*Stored data*:
• • • • • • •
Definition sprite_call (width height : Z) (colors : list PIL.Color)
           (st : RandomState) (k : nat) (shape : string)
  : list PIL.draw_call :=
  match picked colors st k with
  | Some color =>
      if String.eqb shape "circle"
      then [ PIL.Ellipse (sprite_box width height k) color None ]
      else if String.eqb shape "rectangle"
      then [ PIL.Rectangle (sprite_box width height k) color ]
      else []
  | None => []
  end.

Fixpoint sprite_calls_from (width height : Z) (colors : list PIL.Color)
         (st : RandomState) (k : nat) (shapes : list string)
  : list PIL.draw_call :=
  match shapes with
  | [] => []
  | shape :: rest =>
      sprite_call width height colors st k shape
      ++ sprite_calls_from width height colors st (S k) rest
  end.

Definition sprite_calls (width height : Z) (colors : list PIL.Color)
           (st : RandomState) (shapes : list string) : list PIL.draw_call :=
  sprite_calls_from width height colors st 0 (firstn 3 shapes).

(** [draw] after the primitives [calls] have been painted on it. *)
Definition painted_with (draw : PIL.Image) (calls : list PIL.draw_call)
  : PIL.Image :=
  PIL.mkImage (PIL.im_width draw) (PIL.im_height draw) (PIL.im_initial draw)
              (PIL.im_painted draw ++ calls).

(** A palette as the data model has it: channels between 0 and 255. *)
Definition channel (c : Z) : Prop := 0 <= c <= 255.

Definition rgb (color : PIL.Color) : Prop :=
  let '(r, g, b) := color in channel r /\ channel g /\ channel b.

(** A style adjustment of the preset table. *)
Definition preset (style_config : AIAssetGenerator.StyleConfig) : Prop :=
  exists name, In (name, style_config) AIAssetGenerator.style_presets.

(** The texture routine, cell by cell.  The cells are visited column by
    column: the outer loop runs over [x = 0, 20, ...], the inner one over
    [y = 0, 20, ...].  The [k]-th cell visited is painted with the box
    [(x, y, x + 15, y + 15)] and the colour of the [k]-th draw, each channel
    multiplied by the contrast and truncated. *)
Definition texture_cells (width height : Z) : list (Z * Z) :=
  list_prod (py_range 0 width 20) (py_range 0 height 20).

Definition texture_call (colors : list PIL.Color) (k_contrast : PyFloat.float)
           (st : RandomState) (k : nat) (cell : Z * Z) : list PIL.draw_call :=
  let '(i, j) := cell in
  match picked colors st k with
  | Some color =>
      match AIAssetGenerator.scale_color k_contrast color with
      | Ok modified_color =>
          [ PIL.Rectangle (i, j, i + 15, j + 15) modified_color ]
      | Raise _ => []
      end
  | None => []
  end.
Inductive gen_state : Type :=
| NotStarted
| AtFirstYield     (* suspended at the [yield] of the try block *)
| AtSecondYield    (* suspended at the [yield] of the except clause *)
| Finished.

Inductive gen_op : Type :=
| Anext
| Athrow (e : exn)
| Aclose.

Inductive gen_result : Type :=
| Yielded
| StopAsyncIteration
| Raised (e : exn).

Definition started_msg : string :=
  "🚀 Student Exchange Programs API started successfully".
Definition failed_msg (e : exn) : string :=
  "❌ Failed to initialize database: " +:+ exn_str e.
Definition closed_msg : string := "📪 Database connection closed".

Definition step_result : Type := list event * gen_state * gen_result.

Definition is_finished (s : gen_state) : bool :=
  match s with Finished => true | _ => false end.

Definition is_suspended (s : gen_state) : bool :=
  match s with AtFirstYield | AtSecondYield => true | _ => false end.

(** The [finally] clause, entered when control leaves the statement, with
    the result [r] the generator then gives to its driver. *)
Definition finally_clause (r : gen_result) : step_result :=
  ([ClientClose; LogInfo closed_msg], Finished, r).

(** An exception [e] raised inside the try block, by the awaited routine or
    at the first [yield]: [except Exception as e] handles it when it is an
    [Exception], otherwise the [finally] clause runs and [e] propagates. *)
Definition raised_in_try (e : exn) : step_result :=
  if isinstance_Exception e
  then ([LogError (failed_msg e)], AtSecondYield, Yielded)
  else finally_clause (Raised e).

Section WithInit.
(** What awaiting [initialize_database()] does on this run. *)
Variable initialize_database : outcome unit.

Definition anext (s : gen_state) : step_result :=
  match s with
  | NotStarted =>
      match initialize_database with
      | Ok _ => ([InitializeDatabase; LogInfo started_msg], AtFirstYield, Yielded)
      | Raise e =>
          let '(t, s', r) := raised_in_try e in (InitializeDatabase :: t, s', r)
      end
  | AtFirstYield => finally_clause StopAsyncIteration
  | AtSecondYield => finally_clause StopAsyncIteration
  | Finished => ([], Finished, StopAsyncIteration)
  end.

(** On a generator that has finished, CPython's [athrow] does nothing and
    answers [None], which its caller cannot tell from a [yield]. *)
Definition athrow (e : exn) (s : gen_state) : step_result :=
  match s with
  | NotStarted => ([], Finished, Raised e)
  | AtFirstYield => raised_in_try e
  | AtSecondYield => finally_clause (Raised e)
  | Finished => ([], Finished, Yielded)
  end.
• • • • • • •
*Task instructions*: From the line containing "then ([LogError (failed_msg" to the final line of the data, repeat each line exactly. Include both ends.

*Answer for the task*:
  then ([LogError (failed_msg e)], AtSecondYield, Yielded)
  else finally_clause (Raised e).

Section WithInit.
(** What awaiting [initialize_database()] does on this run. *)
Variable initialize_database : outcome unit.

Definition anext (s : gen_state) : step_result :=
  match s with
  | NotStarted =>
      match initialize_database with
      | Ok _ => ([InitializeDatabase; LogInfo started_msg], AtFirstYield, Yielded)
      | Raise e =>
          let '(t, s', r) := raised_in_try e in (InitializeDatabase :: t, s', r)
      end
  | AtFirstYield => finally_clause StopAsyncIteration
  | AtSecondYield => finally_clause StopAsyncIteration
  | Finished => ([], Finished, StopAsyncIteration)
  end.

(** On a generator that has finished, CPython's [athrow] does nothing and
    answers [None], which its caller cannot tell from a [yield]. *)
Definition athrow (e : exn) (s : gen_state) : step_result :=
  match s with
  | NotStarted => ([], Finished, Raised e)
  | AtFirstYield => raised_in_try e
  | AtSecondYield => finally_clause (Raised e)
  | Finished => ([], Finished, Yielded)
  end.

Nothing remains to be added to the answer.